BEGIN Data provided

(* ===== verification/PipelineSequential.v ===== *)
(** * The daemon as a sequential engine

    What the threads do comes to running the engine on the messages in the
    received bytes, one after the other. *)

From stdpp Require Import base numbers list gmap fin_maps.
From Stdlib Require Import ZArith Lia.
From S2P Require Import Prelude.
From S2P Require Import OrderTypes.
From S2P Require Import OrderPool.
From S2P Require Import OrderBook.
From S2P Require Import OrderBookInv.
From S2P Require Import BookFacets.
From S2P Require Import SPSCQueue.
From S2P Require Import Sink.
From S2P Require Import MatchingEngine.
From S2P Require Import EngineInv.
From S2P Require Import EngineRun.
From S2P Require Import EngineSink.
From S2P Require Import WireProtocol.
From S2P Require Import Decoder.
From S2P Require Import DecoderProps.
From S2P Require Import Uring.
From S2P Require UringSender.
From S2P Require UringReceiver.
From S2P Require Import UringSenderProps.
From S2P Require Import UringReceiverProps.
From S2P Require Import Pipeline.
From S2P Require Import PipelineInv.

Section sequential.
Context `{Build} {U : Type} `{Uring U}.
Context (Capacity : nat) (clock_gettime : nat -> Z * Z) (recv_bufs_ send_bufs_ : nat).
Context (Nraw Nret Nin Nout : Z).
Implicit Types (w : world U).

#[local] Abbreviation inv := (inv Capacity clock_gettime recv_bufs_ send_bufs_ Nraw Nret Nin Nout).

(** Nothing is on its way between two threads. *)
Definition quiet w : Prop :=
  ring_list Nraw (w_raw w) = [] /\ rx_posting (w_rx_pc w) = [] /\
  ring_list Nin (e_inbound (w_eng w)) = [] /\ dec_pending (w_dec_pc w) = [] /\
  ring_list Nout (UringSender.out_queue_ (w_tx w)) = [] /\ eng_pending (w_eng_pc w) = [].

(** What the invariant says about the rings, without the view. *)
Lemma inv_rings e0 v w :
  inv e0 v w ->
  ring_list Nraw (w_raw w) = v_raw v /\ ring_list Nret (UringReceiver.ret_queue_ (w_rx w)) = v_ret v /\
  ring_list Nin (e_inbound (w_eng w)) = v_in v /\
  ring_list Nout (UringSender.out_queue_ (w_tx w)) = v_out v.
Proof.
  intros []. split_and!; (eapply ring_list_rep; [|done]); by eapply rr_pow.
Qed.

(** The messages that the engine has not taken, as the bytes have them. *)
Lemma received_msgs e0 v w :
  inv e0 v w ->
  concat (bytes_msgs <$> w_received w)
  = w_msgs w ++ v_in v ++ dec_pending (w_dec_pc w) ++ concat (bytes_msgs <$> v_wait v).
Proof.
  intros []. rewrite iv_received, fmap_app, concat_app, iv_msgs. by rewrite <- !app_assoc.
Qed.

Lemma received_quantity e0 v w :
  inv e0 v w ->
  Forall (fun msg => in_u32 (im_quantity msg)) (concat (bytes_msgs <$> w_received w)).
Proof. intros Hi. by apply msgs_ok_quantity, all_msgs_ok, Hi. Qed.

(** The reports of the sequential engine on all that was received. *)
Lemma sequential_reports e0 v w :
  asserts_enabled = false -> inv e0 v w ->
  exists es,
    dispatch_all Capacity clock_gettime (concat (bytes_msgs <$> w_received w)) e0 = Ok es /\
    w_sent w `prefix_of` e_outbound es /\
    (quiet w -> w_sent w = e_outbound es /\ e_books (w_eng w) = e_books es /\
      e_heap (w_eng w) = e_heap es).
Proof.
  intros Hrel Hi. pose proof (received_quantity _ _ _ Hi) as Hq.
  rewrite (received_msgs _ _ _ Hi) in *. set (rest := v_in v ++ _) in *.
  apply Forall_app in Hq as [_ Hq].
  destruct (iv_seq _ _ _ _ _ _ _ _ _ _ _ Hi) as (es & Es & Hs).
  destruct (iv_eng _ _ _ _ _ _ _ _ _ _ _ Hi) as (L & fs & Q & He & _).
  assert (eng_inv Capacity L fs Q es) as Hes by (eapply eng_inv_same; [|apply Hs|exact He]; by destruct Hs).
  destruct (dispatch_all_step Capacity clock_gettime rest L fs Q es Hrel Hes Hq)
    as (es1 & _ & _ & _ & E1 & _ & _ & _ & (R & HR & _) & _).
  destruct (sa_log _ _ _ _ _ _ _ _ Hs) as (R0 & HR1 & HR2).
  change (e_outbound (w_eng w) = R0) in HR1. change (e_outbound es = R0) in HR2.
  change (e_outbound es1 = e_outbound es ++ R) in HR.
  pose proof (iv_log _ _ _ _ _ _ _ _ _ _ _ Hi) as Hlog.
  exists es1. rewrite dispatch_all_app, Es. cbn [bind]. split; [done|]. split.
  - exists (v_out v ++ eng_pending (w_eng_pc w) ++ R).
    by rewrite HR, HR2, <- HR1, Hlog, <- !app_assoc.
  - intros (Q1 & Q2 & Q3 & Q4 & Q5 & Q6). destruct (inv_rings _ _ _ Hi) as (Er & _ & En & Eo).
    rewrite Er in Q1. rewrite En in Q3. rewrite Eo in Q5.
    pose proof (iv_wait _ _ _ _ _ _ _ _ _ _ _ Hi) as Hw. rewrite Q1, Q2 in Hw.
    apply Forall2_nil_inv_l in Hw. unfold rest in E1. rewrite Q3, Q4, Hw in E1. injection E1 as <-.
    rewrite Q5, Q6, !app_nil_r in Hlog. destruct Hs. split_and!; congruence.
Qed.

End sequential.
(* ===== verification/PipelineLog.v ===== *)
(** * What the daemon does at its io_uring rings

    The log of a run: every completion the receiver looks at, every SEND the
    sender prepares, with the bytes in its buffer, and every completion the
    sender drains, in the order of the steps.  A step's entries are a
    function of the state it starts from, so the log is what the code does
    and not an assumption about it. *)

From stdpp Require Import base numbers list gmap fin_maps.
From Stdlib Require Import ZArith Lia.
From S2P Require Import Prelude.
From S2P Require Import SPSCQueue.
From S2P Require Import Sink.
From S2P Require Import MatchingEngine.
From S2P Require Import WireProtocol.
From S2P Require Import Decoder.
From S2P Require Import Uring.
From S2P Require UringSender.
From S2P Require UringReceiver.
From S2P Require Import Pipeline.

Inductive io_event : Type :=
| Received (c : cqe)
| Prepared (q : request) (bs : list Z)
| Completed (c : cqe).

Definition received : list io_event -> list cqe :=
  omap (fun x => match x with Received c => Some c | _ => None end).
Definition prepared : list io_event -> list (request * list Z) :=
  omap (fun x => match x with Prepared q bs => Some (q, bs) | _ => None end).
Definition completed : list io_event -> list cqe :=
  omap (fun x => match x with Completed c => Some c | _ => None end).

Lemma received_app l l' : received (l ++ l') = received l ++ received l'.
Proof. apply omap_app. Qed.
Lemma prepared_app l l' : prepared (l ++ l') = prepared l ++ prepared l'.
Proof. apply omap_app. Qed.
Lemma completed_app l l' : completed (l ++ l') = completed l ++ completed l'.
Proof. apply omap_app. Qed.

(** The byte counts of the completions that carry bytes, and the number of
    those that report an error. *)
Definition payloads (cs : list cqe) : list Z := filter (fun n => 0 < n) (cq_res <$> cs).
Definition failures (cs : list cqe) : nat := length (filter (fun c => cq_res c < 0) cs).
Definition total (ns : list Z) : Z := foldr Z.add 0 ns.

Lemma payloads_app l l' : payloads (l ++ l') = payloads l ++ payloads l'.
Proof. unfold payloads. by rewrite fmap_app, filter_app. Qed.
Lemma failures_app l l' : failures (l ++ l') = (failures l + failures l')%nat.
Proof. unfold failures. by rewrite filter_app, length_app. Qed.
Lemma payloads_snoc l c :
  payloads (l ++ [c]) = payloads l ++ if cq_res c >? 0 then [cq_res c] else [].
Proof.
  rewrite payloads_app. f_equal. unfold payloads. cbn [fmap list_fmap]. rewrite filter_cons, filter_nil.
  destruct (Z.gtb_spec (cq_res c) 0); case_decide; first [done|lia].
Qed.
Lemma failures_snoc l c : failures (l ++ [c]) = (failures l + if (cq_res c <? 0)%Z then 1 else 0)%nat.
Proof.
  rewrite failures_app. f_equal. unfold failures. rewrite filter_cons, filter_nil.
  destruct (Z.ltb_spec (cq_res c) 0); case_decide; first [done|lia].
Qed.
Lemma total_app l l' : total (l ++ l') = total l + total l'.
Proof. induction l as [|n l IH]; [done|]. unfold total in *. simpl. lia. Qed.

Section log.
Context `{Build} {U : Type} `{Uring U}.
Context (Capacity : nat) (clock_gettime : nat -> Z * Z) (recv_bufs_ send_bufs_ : nat).
Context (Nraw Nret Nin Nout : Z).
Implicit Types (w : world U) (u : U) (s : UringSender.UringSender U).

#[local] Abbreviation step := (step Capacity clock_gettime recv_bufs_ send_bufs_ Nraw Nret Nin Nout).
#[local] Abbreviation stale_step := (stale_step Capacity clock_gettime Nin).
#[local] Abbreviation weak_reach :=
  (weak_reach Capacity clock_gettime recv_bufs_ send_bufs_ Nraw Nret Nin Nout).

(** The completions [drain_completions] finds. *)
Fixpoint drained_cqes (fuel : nat) u : list cqe :=
  match fuel with
  | O => []
  | S fuel' =>
      match peek_cqe u with
      | (_, None) => []
      | (u', Some c) => c :: drained_cqes fuel' (cqe_seen u')
      end
  end.

Definition drain_log s : list io_event :=
  Completed <$> drained_cqes (S (Z.to_nat UringSender.kNumSendBufs)) (UringSender.ring_ s).

(** The bytes a request would send. *)
Definition sqe_bytes (m : memory) (q : request) : list Z :=
  match load_bytes m (rq_addr q) (Z.to_nat (rq_len q)) with Ok bs => bs | Err _ => [] end.

(** [send_report]: without a submission entry it flushes and drains first;
    if it gets one, the request it prepares is the last in the queue. *)
Definition send_log (rep : ExecutionReport) s : list io_event :=
  match UringSender.send_report send_bufs_ 0 rep s with
  | Ok (s1, k) =>
      (match get_sqe (UringSender.ring_ s) with
       | Some _ => []
       | None => drain_log (UringSender.flush_sqes s)
       end) ++
      (if k =? 1 then
         match last (queued (UringSender.ring_ s1)) with
         | Some q => [Prepared q (sqe_bytes (UringSender.mem_ s1) q)]
         | None => []
         end
       else [])
  | Err _ => []
  end.

Definition tx_log w : list io_event :=
  let s := w_tx w in
  match w_tx_pc w with
  | TxTop => if w_running w then drain_log s else []
  | TxSend rep => if UringSender.free_count_ s =? 0 then drain_log s else send_log rep s
  | _ => []
  end.

Definition rx_log w : list io_event :=
  match w_rx_pc w, peek_cqe (UringReceiver.ring_ (w_rx w)) with
  | RxCq, (_, Some c) => [Received c]
  | _, _ => []
  end.

Definition step_log (ev : event) w : list io_event :=
  match ev with Receiver => rx_log w | SenderT => tx_log w | _ => [] end.

(** With stale reads: the sender drains although the signal has come. *)
Definition stale_log (ev : event) w : list io_event :=
  match ev, w_tx_pc w with SenderT, TxTop => drain_log (w_tx w) | _, _ => [] end.

(** A run from [w0] to [w] with log [lg]. *)
Inductive logged w0 : list io_event -> world U -> Prop :=
| logged_refl : logged w0 [] w0
| logged_step ev lg w w' :
    logged w0 lg w -> enabled ev w -> step ev w = Ok w' -> logged w0 (lg ++ step_log ev w) w'
| logged_stale seen ev lg w w' :
    logged w0 lg w -> (seen <= 64)%nat -> stale_step seen ev w = Ok w' ->
    logged w0 (lg ++ stale_log ev w) w'.

(** The runs with a log are all the runs. *)
Lemma logged_weak w0 lg w : logged w0 lg w -> weak_reach w0 w.
Proof. induction 1; [constructor|by eapply weak_step|by eapply weak_stale]. Qed.

Lemma weak_logged w0 w : weak_reach w0 w -> exists lg, logged w0 lg w.
Proof.
  induction 1 as [|ev w w' _ [lg IH] Hen E|seen ev w w' _ [lg IH] Hs E].
  - exists []. constructor.
  - eexists. by eapply logged_step.
  - eexists. by eapply logged_stale.
Qed.

End log.
(** One completion, with what it adds to each counter. *)
Lemma tallies_cqe v lg w w' u c :
  inv v w -> tallies lg w -> w_rx_pc w = RxCq -> peek_cqe (UringReceiver.ring_ (w_rx w)) = (u, Some c) ->
  rx_step recv_bufs_ Nraw Nret w = Ok w' -> tallies (lg ++ [Received c]) w'.
Proof.
  intros Hi [] Epc Ep E. pose proof (iv_rx _ _ _ _ _ _ _ _ _ _ _ Hi) as Hrx. unfold settled, buffers_out in Hrx.
  rewrite Epc in Hrx. cbn [rx_unseen rx_posting] in Hrx.
  destruct (cqe_step recv_bufs_ _ _ _ u c Hrx Ep)
    as (r1 & spans & _ & E1 & _ & _ & Hlog & Hspans & _ & Hlen & _).
  change (sink_log ?x) with x in Hlog. unfold rx_step in E. rewrite Epc, Ep, E1 in E. cbn [bind] in E.
  pose proof (process_cqe_posts _ _ _ _ E1) as Hp. cbn [UringReceiver.raw_queue_ UringReceiver.set_ring] in Hp.
  rewrite Hlog, posts_app in Hp, E.
  destruct (peek_ok _ _ _ (ri_ok _ _ _ _ Hrx) Ep) as (Hok & Hq & Hf & q & Hh & Hd & Hres).
  assert (get_sqe u <> None) as Hg.
  { apply Hdepth; [done|]. pose proof (owned_length _ _ _ _ _ _ (ri_own _ _ _ _ Hrx)) as Hl.
    rewrite Hq, length_app, (Permutation_length Hf), <- length_app. lia. }
  assert (rq_len q = 4096) as Hql.
  { destruct (seen_ok u q Hok Hh) as (_ & _ & Hf').
    apply (ow_req _ _ _ _ _ _ (ri_own _ _ _ _ Hrx)). rewrite <- Hf, Hf'. set_solver. }
  pose proof (process_cqe_tally _ _ _ _ _ E1 Hg ta_rx0) as Hc1.
  pose proof (spans_payloads recv_bufs_ (w_mem w) c spans (received lg) (iv_live _ _ _ _ _ _ _ _ _ _ _ Hi)
    Hspans ltac:(lia) Hp) as Hb1.
  rewrite <- ta_bytes0, <- fmap_app in Hb1. change [c] with (received [Received c]) in Hc1, Hb1.
  rewrite <- received_app in Hc1, Hb1.
  assert (UringSender.errors_ (w_tx w) = u64 (Z.of_nat (failures (completed (lg ++ [Received c]))))) as Ht1
    by (by rewrite completed_app, app_nil_r).
  destruct spans as [|span [|? ?]]; [| |simpl in Hlen; lia]; injection E as <-; split; try done.
  cbn in Hb1. by rewrite app_nil_r in Hb1.
Qed.

Lemma tallies_rx v lg w w' :
  inv v w -> tallies lg w -> rx_step recv_bufs_ Nraw Nret w = Ok w' -> tallies (lg ++ rx_log w) w'.
Proof.
  intros Hi Ht E. unfold rx_log. destruct (w_rx_pc w) eqn:Epc; rewrite ?app_nil_r.
  - unfold rx_step in E. rewrite Epc in E. injection E as <-. by eapply tallies_other.
  - unfold rx_step in E. rewrite Epc in E. pose proof (iv_rx _ _ _ _ _ _ _ _ _ _ _ Hi) as Hrx.
    unfold settled in Hrx. rewrite Epc in Hrx. cbn [rx_unseen] in Hrx.
    destruct (try_pop Nret _) as [[q [id|]]|]; [| |done]; cbn [bind] in E.
    + destruct (UringReceiver.reclaim_buf _ _ _) as [r2|] eqn:E2; [|done]. injection E as <-.
      eapply tallies_other; try done. 
      exact (reclaim_buf_counters _ _ _ _ E2 (rx_has_sqe _ _ _ _ Hrx Hdepth)).
    + injection E as <-. eapply tallies_other; try done. cbn. unfold UringReceiver.submit_pending.
      by destruct (_ >? _).
  - destruct (peek_cqe (UringReceiver.ring_ (w_rx w))) as [u [c|]] eqn:Ep; [by eapply tallies_cqe|].
    unfold rx_step in E. rewrite Epc, Ep in E. injection E as <-. rewrite app_nil_r. by eapply tallies_other.
  - unfold rx_step in E. rewrite Epc in E. destruct (try_push _ _ _) as [[q ok]|]; [|done].
    injection E as <-. by eapply tallies_other.
  - unfold rx_step in E. rewrite Epc in E. injection E as <-. by eapply tallies_other.
  - unfold rx_step in E. rewrite Epc in E. by injection E as <-.
Qed.

Lemma tallies_drain lg w s1 :
  tallies lg w -> UringSender.drain_completions (w_tx w) = Ok s1 ->
  UringSender.errors_ s1 = u64 (Z.of_nat (failures (completed (lg ++ drain_log (w_tx w))))).
Proof.
  intros [] E. rewrite completed_app, failures_app, drain_log_completed.
  by apply (drain_loop_errors _ _ _ _ E).
Qed.

Lemma tallies_begin lg w w' :
  tallies lg w -> tx_begin w = Ok w' -> tallies (lg ++ drain_log (w_tx w)) w'.
Proof.
  intros Ht E. unfold tx_begin in E.
  destruct (UringSender.drain_completions (w_tx w)) as [s1|] eqn:E1; [|done]. injection E as <-.
  pose proof (tallies_drain _ _ _ Ht E1) as He. destruct Ht.
  split; [..|by cbn; rewrite flush_sqes_errors]; by rewrite received_app, drain_log_received, app_nil_r.
Qed.

Lemma tallies_tx v lg w w' :
  inv v w -> tallies lg w -> tx_step send_bufs_ Nout w = Ok w' -> tallies (lg ++ tx_log send_bufs_ w) w'.
Proof.
  intros Hi Ht E. unfold tx_step in E. unfold tx_log.
  destruct (w_tx_pc w) as [| |rep|] eqn:Epc; rewrite ?app_nil_r.
  - destruct (w_running w); [by eapply tallies_begin|]. injection E as <-. rewrite app_nil_r.
    by eapply tallies_other.
  - destruct (try_pop Nout _) as [[q [rep|]]|]; [| |done]; injection E as <-; by eapply tallies_other.
  - pose proof (iv_tx _ _ _ _ _ _ _ _ _ _ _ Hi) as Htx.
    destruct (Z.eqb_spec (UringSender.free_count_ (w_tx w)) 0) as [Hf|Hf].
    + destruct (UringSender.drain_completions (w_tx w)) as [s1|] eqn:E1; [|done]. injection E as <-.
      pose proof (tallies_drain _ _ _ Ht E1) as He. destruct Ht.
      split; [..|done]; by rewrite received_app, drain_log_received, app_nil_r.
    + pose proof (ti_free _ _ Htx) as Hfree. pose proof (tx_slots_le _ _ Htx) as Hle.
      destruct (send_log_spec send_bufs_ Hdepth rep (w_tx w) Htx) as (s1 & q & E1 & _ & ->); [lia|].
      rewrite E1 in E. injection E as <-. apply send_report_errors in E1; [| |done].
      * eapply tallies_other; try done; by rewrite ?received_app, ?completed_app, app_nil_r.
      * apply Hdepth; [apply Htx|]. unfold slots, outstanding in Hfree, Hle.
        rewrite length_fmap in Hfree, Hle. lia.
  - by injection E as <-.
Qed.

Lemma tallies_step v lg ev w w' :
  inv v w -> tallies lg w -> step ev w = Ok w' -> tallies (lg ++ step_log send_bufs_ ev w) w'.
Proof.
  intros Hi Ht E. destruct ev; cbn [Pipeline.step step_log] in *;
    [by eapply tallies_rx| | |by eapply tallies_tx| | |]; rewrite ?app_nil_r.
  - unfold dec_step in E. run_step E; by eapply tallies_other.
  - unfold eng_step, eng_poll in E. run_step E; by eapply tallies_other.
  - destruct (main_step_pc w) as [pc Epc]. rewrite Epc in E. injection E as <-. by eapply tallies_other.
  - unfold signal_handler in E. destruct (_ || _); injection E as <-; by eapply tallies_other.
  - destruct (store_bytes _ _ _); [|done]. injection E as <-. by eapply tallies_other.
Qed.

Lemma tallies_stale lg seen ev w w' :
  tallies lg w -> stale_step Capacity clock_gettime Nin seen ev w = Ok w' -> tallies (lg ++ stale_log ev w) w'.
Proof.
  intros Ht E. destruct ev; cbn [stale_step stale_log] in *; rewrite ?app_nil_r; try by injection E as <-.
  - run_step E; try by eapply tallies_other. eapply tallies_other; try done. cbn.
    unfold UringReceiver.submit_pending. by destruct (_ >? _).
  - run_step E; by eapply tallies_other.
  - unfold eng_poll in E. run_step E; by eapply tallies_other.
  - destruct (w_tx_pc w) eqn:Epc; rewrite ?app_nil_r; try by injection E as <-.
    + by eapply tallies_begin.
    + injection E as <-. by eapply tallies_other.
Qed.

Lemma tallies_logged v0 w0 lg w :
  asserts_enabled = false -> inv v0 w0 -> tallies [] w0 -> logged w0 lg w -> tallies lg w.
Proof.
  intros Hrel Hi Ha. induction 1 as [|ev lg w w' Hl IH Hen E|seen ev lg w w' Hl IH Hs E]; [done|..].
  - destruct (weak_reach_inv _ _ _ _ _ _ _ _ Hdepth _ _ _ _ Hrel Hi
      (logged_weak _ _ _ _ _ _ _ _ _ _ _ Hl)) as [v Hv]. by eapply tallies_step.
  - by eapply tallies_stale.
Qed.

(** The engine's counters: a fill for every two trade reports it has posted,
    a reject for every reject report. *)
Lemma engine_tallied v w L fs Q :
  asserts_enabled = false -> inv v w -> eng_inv Capacity L fs Q e0 -> e_outbound e0 = [] ->
  e_fills_executed e0 = 0 -> e_orders_rejected e0 = 0 ->
  exists n, trade_count (e_outbound (w_eng w)) = (2 * n)%nat /\
    e_fills_executed (w_eng w) = u64 (Z.of_nat n) /\
    e_orders_rejected (w_eng w) = u64 (Z.of_nat (reject_count (e_outbound (w_eng w)))).
Proof.
  intros Hrel Hi He Eo Ef Er. destruct (iv_seq _ _ _ _ _ _ _ _ _ _ _ Hi) as (es & Es & Hs).
  pose proof (msgs_typed _ _ _ _ _ _ _ _ _ _ _ Hi) as [Hm _]%Forall_app.
  destruct (dispatch_all_step Capacity clock_gettime (w_msgs w) L fs Q e0 Hrel He (msgs_ok_quantity _ Hm))
    as (es1 & _ & _ & _ & E1 & _ & _ & _ & (R & HR & n & Hn & Hf & Hr) & _).
  rewrite E1 in Es. injection Es as ->. destruct Hs, sa_log as (R0 & HR1 & HR2).
  change (sink_log ?x) with x in *. rewrite Eo in HR. cbn in HR, HR1, HR2. exists n.
  rewrite sa_fills, sa_rejected, HR1, <- HR2, HR in *. rewrite Ef, Er, !iter_count in *. done.
Qed.

End daemon_stats.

END Data provided

◆ **Exercise brief**
Out of the entries above, write out only the lines between the line holding "rewrite length_fmap in" and the line holding "- unfold eng_poll", inclusive, each exactly as given.

◆ **Result of the exercise**
        rewrite length_fmap in Hfree, Hle. lia.
  - by injection E as <-.
Qed.

Lemma tallies_step v lg ev w w' :
  inv v w -> tallies lg w -> step ev w = Ok w' -> tallies (lg ++ step_log send_bufs_ ev w) w'.
Proof.
  intros Hi Ht E. destruct ev; cbn [Pipeline.step step_log] in *;
    [by eapply tallies_rx| | |by eapply tallies_tx| | |]; rewrite ?app_nil_r.
  - unfold dec_step in E. run_step E; by eapply tallies_other.
  - unfold eng_step, eng_poll in E. run_step E; by eapply tallies_other.
  - destruct (main_step_pc w) as [pc Epc]. rewrite Epc in E. injection E as <-. by eapply tallies_other.
  - unfold signal_handler in E. destruct (_ || _); injection E as <-; by eapply tallies_other.
  - destruct (store_bytes _ _ _); [|done]. injection E as <-. by eapply tallies_other.
Qed.

Lemma tallies_stale lg seen ev w w' :
  tallies lg w -> stale_step Capacity clock_gettime Nin seen ev w = Ok w' -> tallies (lg ++ stale_log ev w) w'.
Proof.
  intros Ht E. destruct ev; cbn [stale_step stale_log] in *; rewrite ?app_nil_r; try by injection E as <-.
  - run_step E; try by eapply tallies_other. eapply tallies_other; try done. cbn.
    unfold UringReceiver.submit_pending. by destruct (_ >? _).
  - run_step E; by eapply tallies_other.
  - unfold eng_poll in E. run_step E; by eapply tallies_other.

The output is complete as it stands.